Rendre compte de livres publiés et de commentaires à propos de ces livres

Publicité

Bruniquel Offenbach , la Périchole

L’an dernier c’était La Belle Hélène :

http://la-brochure.over-blog.com/article-bruniquel-et-offenbach-80707060.html

D'une femme, on passe à une autre.  Cette année la pièce retenue pour le Festival de Bruniquel, c’est la Périchole. Un dépaysement au Pérou qui ne peut masquer les allusions à l’actualité de la pièce, en 1868. D’ailleurs comme chaque fois le chef d’orchestre, Jean-Christophe Keck, un grand connaisseur d’Offenbach, fera un peu de pédagogie pendant le dernier changement de décors : la chanson qui structure la pièce, il grandira, il grandira, il grandira car il est espagnol fait référence à l’impératrice de l’époque qui était espagnole et prenait de plus en plus de pouvoir ; quelques traits caractéristiques du vice roi du Pérou ressemblaient étrangement à ceux de Napoléon III, comme le désir de se masquer et de chercher de belles jeunes femmes. Pouvait-on lire dans cette pièce l’annonce d’une fin d’Empire ? Le prisonnier qui sort de sa malle où il est depuis douze ans ajoute aux parallèles.

 

Mais laissons ces considérations pour en revenir à l’art dont le héros dit dans la pièce, qu’au moins lui n’a pas faim, comme c’est le cas des deux pauvres artistes populaires au cœur de l’opéra bouffe.

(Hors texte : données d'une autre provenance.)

(* ===== verification/VectorHandleLaws.v ===== *)
(** * The laws of the adapter

    The bisection counts the rows past a cursor, the pairs a handle selects are those
    of the owner's search, and the records of an index are the rows of that search. *)

From S2P Require Import Prelude PyOrder KnowledgeContracts Utf8 HeapQ VectorRetain VectorRetainLaws VectorFormat VectorFormatLaws VectorQuery VectorScan VectorScanLaws VectorSpec VectorSpecLaws VectorVerify VectorHandle.

#[global] Open Scope Z_scope.

(** ** Generic lemmas *)

Lemma list_filter_all {A} (P : A → Prop) `{!∀ x, Decision (P x)} l : Forall P l → filter P l = l.
Proof. induction 1 as [|x l Hx _ IH]; [done|]. by rewrite filter_cons_True, IH. Qed.

Lemma list_filter_none {A} (P : A → Prop) `{!∀ x, Decision (P x)} l : Forall (λ x, ¬ P x) l → filter P l = [].
Proof. induction 1 as [|x l Hx _ IH]; [done|]. by rewrite filter_cons_False. Qed.

Lemma filter_fmap_length {A B} (P : B → Prop) `{!∀ x, Decision (P x)} (f : A → B) l :
  length (filter P (f <$> l)) = length (filter (λ x, P (f x)) l).
Proof. induction l as [|x l IH]; [done|]. csimpl. rewrite !filter_cons. case_decide; cbn; congruence. Qed.

(** ** The rows past a cursor *)

Section bisection.
Variables (rows : list byte) (refs : list Z) (after : Z).
Hypothesis read : ∀ i n, refs !! i = Some n → ∃ row, _row rows (Z.of_nat i) = Ok row ∧ w_ref_id row = n.
Hypothesis sorted_refs : StronglySorted Z.lt refs.

Lemma refs_increase i j m n : refs !! i = Some m → refs !! j = Some n → (i < j)%nat → m < n.
Proof.
  intros Hi Hj Hij. rewrite <- (take_drop j refs) in sorted_refs.
  apply StronglySorted_app in sorted_refs as (Hall & _ & _). apply Hall.
  - apply list_elem_of_lookup. exists i. by rewrite lookup_take_lt.
  - apply list_elem_of_lookup. exists 0%nat. by rewrite lookup_drop, Nat.add_0_r.
Qed.

(** What is below the bounds is at most [after], what is above them is more. *)
Lemma bisect_ok fuel : ∀ low high,
  0 <= low <= high → high <= zlen refs → high - low <= Z.of_nat fuel →
  (∀ i n, refs !! i = Some n → Z.of_nat i < low → n <= after) →
  (∀ i n, refs !! i = Some n → high <= Z.of_nat i → after < n) →
  ∃ cut, bisect_rows fuel rows after low high = Ok cut ∧ 0 <= cut <= zlen refs ∧
    (∀ i n, refs !! i = Some n → Z.of_nat i < cut → n <= after) ∧
    (∀ i n, refs !! i = Some n → cut <= Z.of_nat i → after < n).
Proof.
  induction fuel as [|fuel IH]; intros low high Hlow Hhigh Hfuel Hbelow Habove; cbn.
  { assert (high = low) as -> by lia. rewrite decide_False by lia. exists low. by split_and!; try lia. }
  case_decide as Hlt.
  2: { assert (high = low) as -> by lia. exists low. by split_and!; try lia. }
  set (middle := (low + high) / 2).
  assert (low <= middle < high) as Hmid by (unfold middle; split; [apply Z.div_le_lower_bound|apply Z.div_lt_upper_bound]; lia).
  destruct (lookup_lt_is_Some_2 refs (Z.to_nat middle)) as [n Hn]; [lia|].
  destruct (read _ _ Hn) as (row & Hrow & Href). rewrite Z2Nat.id in Hrow by lia. rewrite Hrow. cbn.
  rewrite Href. destruct (Z.leb_spec n after).
  - apply IH; [lia..| |done]. intros i m Hi Him.
    destruct (decide (i = Z.to_nat middle)) as [->|Hne]; [congruence|].
    pose proof (refs_increase _ _ _ _ Hi Hn). lia.
  - apply IH; [lia..|done|]. intros i m Hi Him.
    destruct (decide (i = Z.to_nat middle)) as [->|Hne]; [congruence|].
    pose proof (refs_increase _ _ _ _ Hn Hi). lia.
Qed.

(** The filter of a sorted list is what is from the cut on. *)
Lemma filter_from cut : 0 <= cut <= zlen refs →
  (∀ i n, refs !! i = Some n → Z.of_nat i < cut → n <= after) →
  (∀ i n, refs !! i = Some n → cut <= Z.of_nat i → after < n) →
  zlen (filter (λ n, after < n) refs) = zlen refs - cut.
Proof.
  intros Hcut Hbelow Habove. rewrite <- (take_drop (Z.to_nat cut) refs) at 1. rewrite filter_app, length_app.
  rewrite (list_filter_none _ (take _ refs)), list_filter_all.
  - rewrite length_drop. cbn. lia.
  - apply Forall_forall. intros n [i Hi]%list_elem_of_lookup. rewrite lookup_drop in Hi.
    apply (Habove _ _ Hi). lia.
  - apply Forall_forall. intros n [i Hi]%list_elem_of_lookup Hn. apply lookup_take_Some in Hi as [Hi Hlt].
    specialize (Hbelow _ _ Hi). lia.
Qed.
End bisection.

(** [_remaining_rows] counts the records past the cursor. *)
Lemma remaining_rows_count float_repr json_loads view rows identity metadata records after :
  Holds float_repr json_loads view rows identity metadata records →
  _remaining_rows view after = Ok (zlen (filter (λ r, after < ref_id r) records)).
Proof.
  intros H. destruct (decide (records = [])) as [->|Hne].
  { unfold _remaining_rows. rewrite (holds_count _ _ _ _ _ _ _ H). by destruct (rows_map view). }
  destruct (holds_files _ _ _ _ _ _ _ H Hne) as (Hrows & _). unfold _remaining_rows. rewrite Hrows.
  rewrite (holds_count _ _ _ _ _ _ _ H).
  assert (∀ i n, (ref_id <$> records) !! i = Some n → ∃ row, _row rows (Z.of_nat i) = Ok row ∧ w_ref_id row = n) as Hread.
  { intros i n Hi. rewrite list_lookup_fmap in Hi. destruct (records !! i) as [r|] eqn:Hr; [|done].
    injection Hi as <-. destruct (holds_records _ _ _ _ _ _ _ H i r Hr) as (p & row & prov & S).
    exists row. by destruct S. }
  assert (StronglySorted Z.lt (ref_id <$> records)) as Hsorted.
  { eapply StronglySorted_fmap; [|apply H]. done. }
  destruct (bisect_ok rows (ref_id <$> records) after Hread Hsorted (length records) 0 (zlen records))
    as (cut & Hcut & Hrange & Hbelow & Habove); [lia|by rewrite length_fmap|lia|lia| |].
  { intros i n Hi%lookup_lt_Some. rewrite length_fmap in Hi. lia. }
  rewrite Hcut. cbn. f_equal. pose proof (filter_from _ after cut Hrange Hbelow Habove) as Hf.
  rewrite filter_fmap_length, length_fmap in Hf. by rewrite Hf.
Qed.

(** ** The owner *)

Definition head_valid (h : HeadRow) : Prop :=
  head_model h = generation_model h ∧ generation_status h = py "ready".

(** A dictionary of heads, from a list of them. *)
Definition add_heads (hs : list HeadRow) (d : list (pystr * Z)) : list (pystr * Z) :=
  foldl (λ d h, dset (head_model h) (head_generation h) d) d hs.

Lemma add_heads_get hs s g : ∀ d, NoDup (head_model <$> hs) → (∀ h, h ∈ hs → dget (head_model h) d = None) →
  dget s (add_heads hs d) = Some g ↔ (∃ h, h ∈ hs ∧ head_model h = s ∧ head_generation h = g) ∨ dget s d = Some g.
Proof.
  induction hs as [|h hs IH]; intros d Hnd Hd; cbn.
  { split; [by right|]. intros [(h & Hh%elem_of_nil & _)|?]; done. }
  csimpl in Hnd. apply NoDup_cons in Hnd as [Hh Hnd].
  fold (add_heads hs (dset (head_model h) (head_generation h) d)). rewrite IH; [|done|].
  - destruct (decide (s = head_model h)) as [->|Hne].
    + rewrite dget_dset_eq, (Hd h) by (by left). split; [|].
      * intros [(h' & Hin & Heq & Hg)|[= <-]]; [|left; exists h; by split_and!; [left|..]].
        exfalso. apply Hh. rewrite <- Heq. by apply list_elem_of_fmap_2.
      * intros [(h' & [->|Hin]%elem_of_cons & Heq & <-)|?]; [by right| |done].
        exfalso. apply Hh. rewrite <- Heq. by apply list_elem_of_fmap_2.
    + rewrite dget_dset_ne by done. split; (intros [(h' & Hin & Heq & Hg)|Hg]; [left|by right]).
      * exists h'. by split_and!; [right|..].
      * apply elem_of_cons in Hin as [->|Hin]; [by rewrite Heq in Hne|]. by exists h'.
  - intros h' Hin. rewrite dget_dset_ne; [by apply Hd; right|].
    intros Heq. apply Hh. rewrite <- Heq. by apply list_elem_of_fmap_2.
Qed.

(** What a contract says of its owner. *)
Record Captured (t : Tables) (signature scope : pystr) (owner : Owner) : Prop := {
  cap_models : o_models owner = active_models t;
  cap_scope : o_scope owner = scope;
  cap_heads : ∀ s g, dget s (o_heads owner) = Some g ↔
    ∃ h, h ∈ heads t ∧ head_model h = s ∧ head_generation h = g;
  cap_valid : ∀ h, h ∈ heads t → head_valid h;
  cap_pair : ∃ m h, find_model signature (active_models t) = Some m ∧ m_modality m = py "text" ∧
    h ∈ heads t ∧ head_model h = signature ∧
    o_pair owner = {| pair_model_signature := signature; pair_generation_id := head_generation h;
      pair_processing_signature := generation_processing h; pair_vector_space := m_vector_space m;
      pair_modality := py "text"; pair_entity_kind := py "text_chunk"; pair_status := py "ready" |}
}.

Lemma load_heads_spec cb signature model hs : ∀ n found pair found' pair',
  load_heads cb signature model n hs found pair = Ok (found', pair') →
  found' = add_heads hs found ∧ (∀ h, h ∈ hs → head_valid h) ∧
  ∀ p, pair' = Some p → pair = Some p ∨ ∃ h, h ∈ hs ∧ head_model h = signature ∧
    p = {| pair_model_signature := signature; pair_generation_id := head_generation h;
      pair_processing_signature := generation_processing h; pair_vector_space := m_vector_space model;
      pair_modality := py "text"; pair_entity_kind := py "text_chunk"; pair_status := py "ready" |}.
Proof.
  induction hs as [|h hs IH]; intros n found pair found' pair' H; cbn in H; inv_ok.
  { split_and!; [done|by intros h ?%elem_of_nil|by left]. }
  rename select (load_heads _ _ _ _ _ _ _ = _) into Hrest. apply IH in Hrest as (-> & Hvalid & Hpair).
  bool_prop. repeat match goal with H : ¬ _ ≠ _ |- _ => apply dec_stable in H end.
  split_and!; [done| |].
  - intros h' [->|Hin]%elem_of_cons; [by split|by apply Hvalid].
  - intros p Hp. destruct (Hpair p Hp) as [->|(h' & Hin & Hm & ->)].
    + case_decide; inv_ok; [|by left]. right. exists h. by split_and!; [left|..].
    + right. exists h'. by split_and!; [right|..].
Qed.

Lemma owner_captured cb t signature scope owner : KeyedTables t →
  _owner_contract cb t signature scope = Ok owner → Captured t signature scope owner.
Proof.
  intros K H. unfold _owner_contract in H. inv_ok. case_match; [|done]. inv_ok. split_pairs.
  rename select (load_heads _ _ _ _ _ _ _ = _) into Hh. apply load_heads_spec in Hh as (-> & Hvalid & Hpair).
  bool_prop. repeat match goal with H : ¬ _ ≠ _ |- _ => apply dec_stable in H end.
  setoid_rewrite sort_by_perm in Hvalid. setoid_rewrite sort_by_perm in Hpair. split; cbn; try done.
  - intros s g. rewrite add_heads_get.
    + setoid_rewrite sort_by_perm. split; [intros [?|?]; done|by left].
    + rewrite (fmap_Permutation head_model _ _ (sort_by_perm _ _ _)). apply K.
    + done.
  - destruct (Hpair _ eq_refl) as [?|(h & Hin & Hm & ->)]; [done|]. by eexists _, h.
Qed.

(** ** The pairs a query selects *)

Lemma omap_ext_in {A B} (f g : A → option B) (l : list A) : (∀ x, x ∈ l → f x = g x) → omap f l = omap g l.
Proof.
  induction l as [|x l IH]; intros H; [done|]. cbn. rewrite H by (by left).
  rewrite IH; [done|]. intros y Hy. apply H. by right.
Qed.

Lemma find_unique {A B} (key : A → B) `{!EqDecision B} (P : A → bool) (b : B) l m :
  NoDup (key <$> l) → (∀ x, P x = true → key x = b) →
  List.find P l = Some m ↔ m ∈ l ∧ P m = true.
Proof.
  intros Hnd HP. split; [intros H; apply List.find_some in H as [H1 H2]; by rewrite list_elem_of_In|].
  induction l as [|x l IH]; [by intros [?%elem_of_nil _]|]. csimpl in Hnd. apply NoDup_cons in Hnd as [Hx Hnd].
  intros [[->|Hin]%elem_of_cons Hm]; cbn; [by rewrite Hm|].
  destruct (P x) eqn:Hpx; [|by apply IH]. exfalso. apply Hx.
  rewrite (HP x Hpx), <- (HP m Hm). by apply list_elem_of_fmap_2.
Qed.

Lemma active_keys t : KeyedTables t → NoDup (m_signature <$> active_models t).
Proof.
  intros K. unfold active_models. rewrite (fmap_Permutation m_signature _ _ (sort_by_perm _ _ _)).
  eapply sublist_NoDup; [apply K|]. apply fmap_sublist, sublist_filter.
Qed.

Lemma find_active t signature : KeyedTables t →
  find_model signature (active_models t) =
  List.find (λ m, bool_decide (m_signature m = signature) && m_active m) (models t).
Proof.
  intros K. apply option_eq. intros m. unfold find_model.
  rewrite (find_unique m_signature _ signature); [|by apply active_keys|by intros x Hx; bool_prop].
  rewrite (find_unique m_signature _ signature); [|apply K|by intros x Hx; bool_prop].
  unfold active_models. rewrite sort_by_perm, list_elem_of_filter, andb_true_iff. tauto.
Qed.

(** The signatures that are compatible with a query. *)
Lemma available_active t q :
  sort_by cmp_str id (m_signature <$> filter (λ m,
      bool_decide (m_vector_space m = q_vector_space q) &&
      bool_decide (m_modality m = q_target_modality q) &&
      bool_decide (m_dimensions m = q_dimensions q) = true) (active_models t)) =
  sort_by cmp_str id (m_signature <$> filter (λ m,
      bool_decide (m_vector_space m = q_vector_space q) &&
      bool_decide (m_modality m = q_target_modality q) &&
      bool_decide (m_dimensions m = q_dimensions q) && m_active m = true) (models t)).
Proof.
  apply sort_by_unique; [apply _| |by intros x y _ _ H%(cmp_eq cmp_str)].
  apply fmap_Permutation. unfold active_models. rewrite sort_by_perm, list_filter_filter.
  apply reflexive_eq, list_filter_iff. intros m. rewrite !andb_true_iff. tauto.
Qed.

Lemma published_heads t sigs signature scope owner :
  KeyedTables t → Captured t signature scope owner →
  _published_model_generations t sigs = Ok (omap (λ s, (s,.) <$> dget s (o_heads owner)) sigs).
Proof.
  intros K C. unfold _published_model_generations. set (hs := filter (λ h, head_model h ∈ sigs) (heads t)).
  assert (∀ h, h ∈ hs → head_valid h) as Hvalid by (intros h [_ Hin]%list_elem_of_filter; by apply (cap_valid _ _ _ _ C)).
  assert (∀ d, foldl (λ r h, d ← r; raise_if (bool_decide (generation_model h ≠ head_model h) ||
      bool_decide (generation_status h ≠ py "ready")) (SemanticStateError (py "published embedding head is invalid"));;
      Ok (dset (head_model h) (head_generation h) d)) (Ok d) hs = Ok (add_heads hs d)) as Hfold.
  { clearbody hs. induction hs as [|h hs IH]; intros d; [done|]. cbn.
    destruct (Hvalid h) as [<- ->]; [by left|]. rewrite !bool_decide_eq_false_2 by tauto. cbn.
    apply IH. intros h' Hh'. apply Hvalid. by right. }
  rewrite Hfold. cbn [mbind result_bind]. f_equal.
  assert (∀ s, s ∈ sigs → dget s (add_heads hs []) = dget s (o_heads owner)) as Hget.
  { intros s Hs. apply option_eq. intros g. rewrite (cap_heads _ _ _ _ C), add_heads_get; [|..|done].
    - unfold hs. setoid_rewrite list_elem_of_filter. split; [intros [(h & [Hm Hin] & Hrest)|?]; [by exists h|done]|].
      intros (h & Hin & <- & <-). left. by exists h.
    - eapply sublist_NoDup; [apply (kt_heads _ K)|]. apply fmap_sublist, sublist_filter. }
  apply omap_ext_in. intros s Hs. by rewrite Hget.
Qed.

(** The pairs of a handle are those of the owner's search, errors included. *)
Lemma selected_pairs_of_search t signature scope owner q :
  KeyedTables t → Captured t signature scope owner →
  _selected_pairs owner q = (sigs ← _search_models t q; _published_model_generations t sigs).
Proof.
  intros K C. unfold _selected_pairs, _search_models.
  rewrite (cap_models _ _ _ _ C), (find_active _ _ K), available_active.
  set (available := sort_by cmp_str id _). destruct (List.find _ (models t)) as [m|]; [|done].
  cbn [or_raise mbind result_bind]. destruct (_ || _); [done|]. cbn [raise_if mbind result_bind].
  destruct (decide (q_indexed_model_signatures q = [])) as [Hq|Hq].
  - assert (existsb (λ s, negb (bool_decide (s ∈ available))) available = false) as ->.
    { apply not_true_iff_false. intros (s & Hs & Hn)%existsb_exists. apply list_elem_of_In in Hs.
      by rewrite bool_decide_eq_true_2 in Hn. }
    cbn [raise_if mbind result_bind]. case_bool_decide; [done|]. cbn.
    by rewrite (published_heads _ _ _ _ _ K C).
  - destruct (existsb _ _) eqn:He; [done|]. cbn [raise_if mbind result_bind].
    rewrite bool_decide_eq_false_2.
    + cbn. by rewrite (published_heads _ _ _ _ _ K C).
    + intros Hnil. destruct (q_indexed_model_signatures q) as [|s l]; [done|]. cbn in He.
      rewrite Hnil, bool_decide_eq_false_2 in He by (by intros ?%elem_of_nil). done.
Qed.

L’art commence par l’immense marionnettiste sur échasses qui fait des premiers acteurs, des nains. Avouez tout de même que, débuter avec un roi manipulé par les fils d’un tel artiste, ce n’est pas commun quand le pays est sous les ordres d’un empereur !

L’art populaire continue avec les chanteurs de rue, avec le carnaval, avec cette fête qui peut prendre place grâce au vaste cadre du lieu, et à l’appel répété fait, par le maître d’œuvre Franck T’Hézan, à des acteurs bénévoles du village ou des environs. Le choix de l’opérette permet l’introduction y compris d’enfants en grand nombre, ce qui donne au spectacle un côté encore plus émouvant. La direction artistique n’en est pas simplifiée mais le résultat est toujours là : un soutien massif du public.

 

L’intrigue est faite de rebondissements assez faciles où les masques et le vin font la joie de l’ensemble, une joie renforcée par les couleurs magnifiques des costumes et des perruques.

 

Le peuple sort vainqueur de l’affaire tandis que les autorités ne sont pas très à l’honneur à cause de leur hypocrisie, de leur puissance mal placée, de leur corruption, toutes choses communes à travers l’histoire.

 

L’important groupe de musicien et les voix des artistes rendent l’ensemble féérique.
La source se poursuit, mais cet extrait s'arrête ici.